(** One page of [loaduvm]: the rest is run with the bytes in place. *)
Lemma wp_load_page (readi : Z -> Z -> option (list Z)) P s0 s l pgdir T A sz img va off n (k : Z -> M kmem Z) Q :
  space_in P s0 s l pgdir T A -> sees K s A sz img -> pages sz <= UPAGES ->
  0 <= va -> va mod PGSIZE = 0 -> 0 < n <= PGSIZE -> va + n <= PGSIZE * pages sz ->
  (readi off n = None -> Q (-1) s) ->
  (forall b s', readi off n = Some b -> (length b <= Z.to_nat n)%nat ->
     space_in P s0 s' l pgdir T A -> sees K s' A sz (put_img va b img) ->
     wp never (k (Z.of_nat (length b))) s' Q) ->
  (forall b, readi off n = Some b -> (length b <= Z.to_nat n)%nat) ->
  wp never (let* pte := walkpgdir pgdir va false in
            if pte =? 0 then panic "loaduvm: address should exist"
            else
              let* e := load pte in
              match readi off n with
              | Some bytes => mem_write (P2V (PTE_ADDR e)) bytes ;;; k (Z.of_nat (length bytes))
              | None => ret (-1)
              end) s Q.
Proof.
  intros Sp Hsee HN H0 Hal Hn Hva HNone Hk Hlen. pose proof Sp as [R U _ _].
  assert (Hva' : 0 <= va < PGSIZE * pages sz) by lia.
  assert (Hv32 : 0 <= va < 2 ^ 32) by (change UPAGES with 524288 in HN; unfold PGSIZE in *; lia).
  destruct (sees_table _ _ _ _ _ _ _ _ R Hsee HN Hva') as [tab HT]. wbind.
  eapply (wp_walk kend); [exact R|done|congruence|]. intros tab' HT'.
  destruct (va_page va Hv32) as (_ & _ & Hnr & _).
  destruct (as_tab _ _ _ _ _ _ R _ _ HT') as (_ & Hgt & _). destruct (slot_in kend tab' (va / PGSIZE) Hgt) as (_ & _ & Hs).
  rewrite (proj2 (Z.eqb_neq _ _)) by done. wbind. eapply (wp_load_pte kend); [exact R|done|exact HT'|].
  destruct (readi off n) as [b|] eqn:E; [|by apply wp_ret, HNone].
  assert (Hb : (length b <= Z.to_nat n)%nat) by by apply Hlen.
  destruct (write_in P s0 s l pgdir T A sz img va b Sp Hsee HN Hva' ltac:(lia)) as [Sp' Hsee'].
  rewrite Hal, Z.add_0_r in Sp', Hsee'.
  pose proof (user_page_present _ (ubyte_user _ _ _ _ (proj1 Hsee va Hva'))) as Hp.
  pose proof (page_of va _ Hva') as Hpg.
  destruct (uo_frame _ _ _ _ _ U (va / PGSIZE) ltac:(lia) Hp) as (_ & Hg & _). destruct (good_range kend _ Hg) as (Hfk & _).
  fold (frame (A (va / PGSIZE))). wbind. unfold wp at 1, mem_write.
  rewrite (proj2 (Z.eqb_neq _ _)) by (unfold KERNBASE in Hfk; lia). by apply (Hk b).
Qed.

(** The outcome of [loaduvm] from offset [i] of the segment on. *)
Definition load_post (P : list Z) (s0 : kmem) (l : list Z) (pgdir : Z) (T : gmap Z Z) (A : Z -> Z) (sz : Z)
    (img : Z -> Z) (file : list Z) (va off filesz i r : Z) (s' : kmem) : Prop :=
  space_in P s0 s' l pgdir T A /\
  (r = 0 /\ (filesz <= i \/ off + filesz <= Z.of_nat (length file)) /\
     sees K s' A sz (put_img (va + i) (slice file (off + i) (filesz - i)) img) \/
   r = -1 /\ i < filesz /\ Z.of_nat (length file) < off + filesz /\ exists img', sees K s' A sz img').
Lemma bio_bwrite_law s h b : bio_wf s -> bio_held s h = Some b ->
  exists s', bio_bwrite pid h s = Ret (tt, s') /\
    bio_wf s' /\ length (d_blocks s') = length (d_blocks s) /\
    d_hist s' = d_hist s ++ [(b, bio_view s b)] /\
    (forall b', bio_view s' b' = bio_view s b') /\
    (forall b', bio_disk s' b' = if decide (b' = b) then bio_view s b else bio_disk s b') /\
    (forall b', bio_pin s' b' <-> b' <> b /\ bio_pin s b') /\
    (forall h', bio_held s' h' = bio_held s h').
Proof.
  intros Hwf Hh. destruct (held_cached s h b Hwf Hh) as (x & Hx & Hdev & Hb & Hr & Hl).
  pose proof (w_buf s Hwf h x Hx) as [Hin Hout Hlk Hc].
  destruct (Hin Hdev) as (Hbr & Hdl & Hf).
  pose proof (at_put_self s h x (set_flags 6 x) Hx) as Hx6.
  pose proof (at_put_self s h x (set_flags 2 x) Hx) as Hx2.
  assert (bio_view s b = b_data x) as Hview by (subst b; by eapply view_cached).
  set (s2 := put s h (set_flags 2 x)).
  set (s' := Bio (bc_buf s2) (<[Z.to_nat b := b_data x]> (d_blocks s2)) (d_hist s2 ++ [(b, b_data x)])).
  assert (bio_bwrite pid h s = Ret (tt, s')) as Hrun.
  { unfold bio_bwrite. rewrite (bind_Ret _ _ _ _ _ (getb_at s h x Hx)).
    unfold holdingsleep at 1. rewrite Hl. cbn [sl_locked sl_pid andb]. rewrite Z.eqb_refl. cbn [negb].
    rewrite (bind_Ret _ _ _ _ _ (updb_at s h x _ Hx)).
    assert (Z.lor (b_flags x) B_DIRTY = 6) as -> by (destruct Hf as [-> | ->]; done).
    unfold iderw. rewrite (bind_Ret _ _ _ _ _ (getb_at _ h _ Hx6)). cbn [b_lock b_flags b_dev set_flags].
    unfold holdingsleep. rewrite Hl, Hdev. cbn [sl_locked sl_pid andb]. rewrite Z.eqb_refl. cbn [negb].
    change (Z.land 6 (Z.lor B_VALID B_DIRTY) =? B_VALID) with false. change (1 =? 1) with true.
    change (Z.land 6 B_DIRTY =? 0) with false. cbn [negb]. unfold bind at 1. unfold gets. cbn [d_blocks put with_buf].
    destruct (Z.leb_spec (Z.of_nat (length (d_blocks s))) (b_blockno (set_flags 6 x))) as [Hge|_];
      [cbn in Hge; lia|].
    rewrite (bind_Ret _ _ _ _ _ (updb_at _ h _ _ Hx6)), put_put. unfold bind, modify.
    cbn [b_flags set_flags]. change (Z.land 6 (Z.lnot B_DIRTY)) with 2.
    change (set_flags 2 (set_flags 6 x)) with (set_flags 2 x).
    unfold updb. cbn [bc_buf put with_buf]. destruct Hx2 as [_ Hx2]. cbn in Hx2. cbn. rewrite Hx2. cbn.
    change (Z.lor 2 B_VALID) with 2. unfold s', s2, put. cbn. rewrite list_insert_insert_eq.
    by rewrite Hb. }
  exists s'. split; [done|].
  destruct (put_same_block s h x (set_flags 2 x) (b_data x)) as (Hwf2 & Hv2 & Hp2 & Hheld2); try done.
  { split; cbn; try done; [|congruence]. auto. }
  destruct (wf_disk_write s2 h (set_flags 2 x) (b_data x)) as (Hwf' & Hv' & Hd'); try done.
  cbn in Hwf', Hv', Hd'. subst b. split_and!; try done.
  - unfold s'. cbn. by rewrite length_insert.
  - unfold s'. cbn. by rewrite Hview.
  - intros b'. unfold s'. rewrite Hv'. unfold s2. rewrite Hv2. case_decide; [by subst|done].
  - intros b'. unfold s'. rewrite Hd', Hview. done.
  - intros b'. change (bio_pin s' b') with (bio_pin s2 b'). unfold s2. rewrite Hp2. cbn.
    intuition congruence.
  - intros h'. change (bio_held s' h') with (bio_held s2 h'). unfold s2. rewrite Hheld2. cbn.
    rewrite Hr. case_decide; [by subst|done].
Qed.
*-*-*
# Work request
Could you copy each line in the listing above that includes the word "readi"?

# Task answer
Lemma wp_load_page (readi : Z -> Z -> option (list Z)) P s0 s l pgdir T A sz img va off n (k : Z -> M kmem Z) Q :
  (readi off n = None -> Q (-1) s) ->
  (forall b s', readi off n = Some b -> (length b <= Z.to_nat n)%nat ->
  (forall b, readi off n = Some b -> (length b <= Z.to_nat n)%nat) ->
              match readi off n with
  destruct (readi off n) as [b|] eqn:E; [|by apply wp_ret, HNone].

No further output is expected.